Exercise description ::
The entries below hold a line with "Implicit Types (s" and a line with "Lemma published_writes key". Return those lines and all that lie between them, exactly and only.
======== Available records
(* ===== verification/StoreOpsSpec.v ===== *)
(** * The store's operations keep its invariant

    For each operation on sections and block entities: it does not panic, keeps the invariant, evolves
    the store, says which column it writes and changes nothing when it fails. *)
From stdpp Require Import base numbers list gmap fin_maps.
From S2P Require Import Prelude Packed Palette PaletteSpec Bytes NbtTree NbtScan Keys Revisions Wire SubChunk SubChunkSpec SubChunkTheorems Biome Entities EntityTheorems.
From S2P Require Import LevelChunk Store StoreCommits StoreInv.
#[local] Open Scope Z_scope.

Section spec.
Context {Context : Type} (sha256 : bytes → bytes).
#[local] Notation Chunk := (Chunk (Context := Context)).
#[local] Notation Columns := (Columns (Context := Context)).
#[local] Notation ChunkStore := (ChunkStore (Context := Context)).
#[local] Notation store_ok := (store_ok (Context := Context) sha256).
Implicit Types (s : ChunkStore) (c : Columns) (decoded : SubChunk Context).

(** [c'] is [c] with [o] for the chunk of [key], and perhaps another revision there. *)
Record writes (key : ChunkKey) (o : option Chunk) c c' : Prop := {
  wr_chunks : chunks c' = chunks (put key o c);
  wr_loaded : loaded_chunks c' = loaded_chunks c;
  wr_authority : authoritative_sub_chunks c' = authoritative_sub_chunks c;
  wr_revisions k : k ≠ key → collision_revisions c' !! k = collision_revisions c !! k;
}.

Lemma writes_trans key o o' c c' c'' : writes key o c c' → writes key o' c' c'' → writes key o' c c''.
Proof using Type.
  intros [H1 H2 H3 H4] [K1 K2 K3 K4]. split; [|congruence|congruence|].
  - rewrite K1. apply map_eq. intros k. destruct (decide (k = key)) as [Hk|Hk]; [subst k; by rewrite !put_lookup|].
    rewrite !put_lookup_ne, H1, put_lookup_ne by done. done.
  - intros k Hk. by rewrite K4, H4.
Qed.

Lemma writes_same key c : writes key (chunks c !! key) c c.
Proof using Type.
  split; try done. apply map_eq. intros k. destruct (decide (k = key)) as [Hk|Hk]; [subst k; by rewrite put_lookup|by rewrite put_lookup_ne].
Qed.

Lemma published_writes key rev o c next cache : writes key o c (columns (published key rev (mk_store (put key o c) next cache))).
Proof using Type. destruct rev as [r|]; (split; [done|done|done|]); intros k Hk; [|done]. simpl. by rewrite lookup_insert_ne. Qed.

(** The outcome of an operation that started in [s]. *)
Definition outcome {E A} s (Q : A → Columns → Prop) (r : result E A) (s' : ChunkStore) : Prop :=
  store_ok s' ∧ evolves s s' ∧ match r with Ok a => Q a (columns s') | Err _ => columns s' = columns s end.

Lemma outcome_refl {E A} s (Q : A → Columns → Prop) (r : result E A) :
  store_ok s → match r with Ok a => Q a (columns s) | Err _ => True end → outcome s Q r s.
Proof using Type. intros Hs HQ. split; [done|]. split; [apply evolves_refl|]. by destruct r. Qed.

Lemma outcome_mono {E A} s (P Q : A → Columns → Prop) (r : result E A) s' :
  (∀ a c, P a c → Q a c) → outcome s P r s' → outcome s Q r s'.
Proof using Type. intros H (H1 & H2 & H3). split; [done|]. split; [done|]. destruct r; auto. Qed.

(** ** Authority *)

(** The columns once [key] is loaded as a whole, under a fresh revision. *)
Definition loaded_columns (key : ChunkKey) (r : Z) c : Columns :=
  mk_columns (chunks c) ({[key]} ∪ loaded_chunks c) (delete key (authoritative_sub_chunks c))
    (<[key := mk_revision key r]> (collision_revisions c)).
================
Task answer ::
Implicit Types (s : ChunkStore) (c : Columns) (decoded : SubChunk Context).

(** [c'] is [c] with [o] for the chunk of [key], and perhaps another revision there. *)
Record writes (key : ChunkKey) (o : option Chunk) c c' : Prop := {
  wr_chunks : chunks c' = chunks (put key o c);
  wr_loaded : loaded_chunks c' = loaded_chunks c;
  wr_authority : authoritative_sub_chunks c' = authoritative_sub_chunks c;
  wr_revisions k : k ≠ key → collision_revisions c' !! k = collision_revisions c !! k;
}.

Lemma writes_trans key o o' c c' c'' : writes key o c c' → writes key o' c' c'' → writes key o' c c''.
Proof using Type.
  intros [H1 H2 H3 H4] [K1 K2 K3 K4]. split; [|congruence|congruence|].
  - rewrite K1. apply map_eq. intros k. destruct (decide (k = key)) as [Hk|Hk]; [subst k; by rewrite !put_lookup|].
    rewrite !put_lookup_ne, H1, put_lookup_ne by done. done.
  - intros k Hk. by rewrite K4, H4.
Qed.

Lemma writes_same key c : writes key (chunks c !! key) c c.
Proof using Type.
  split; try done. apply map_eq. intros k. destruct (decide (k = key)) as [Hk|Hk]; [subst k; by rewrite put_lookup|by rewrite put_lookup_ne].
Qed.

Lemma published_writes key rev o c next cache : writes key o c (columns (published key rev (mk_store (put key o c) next cache))).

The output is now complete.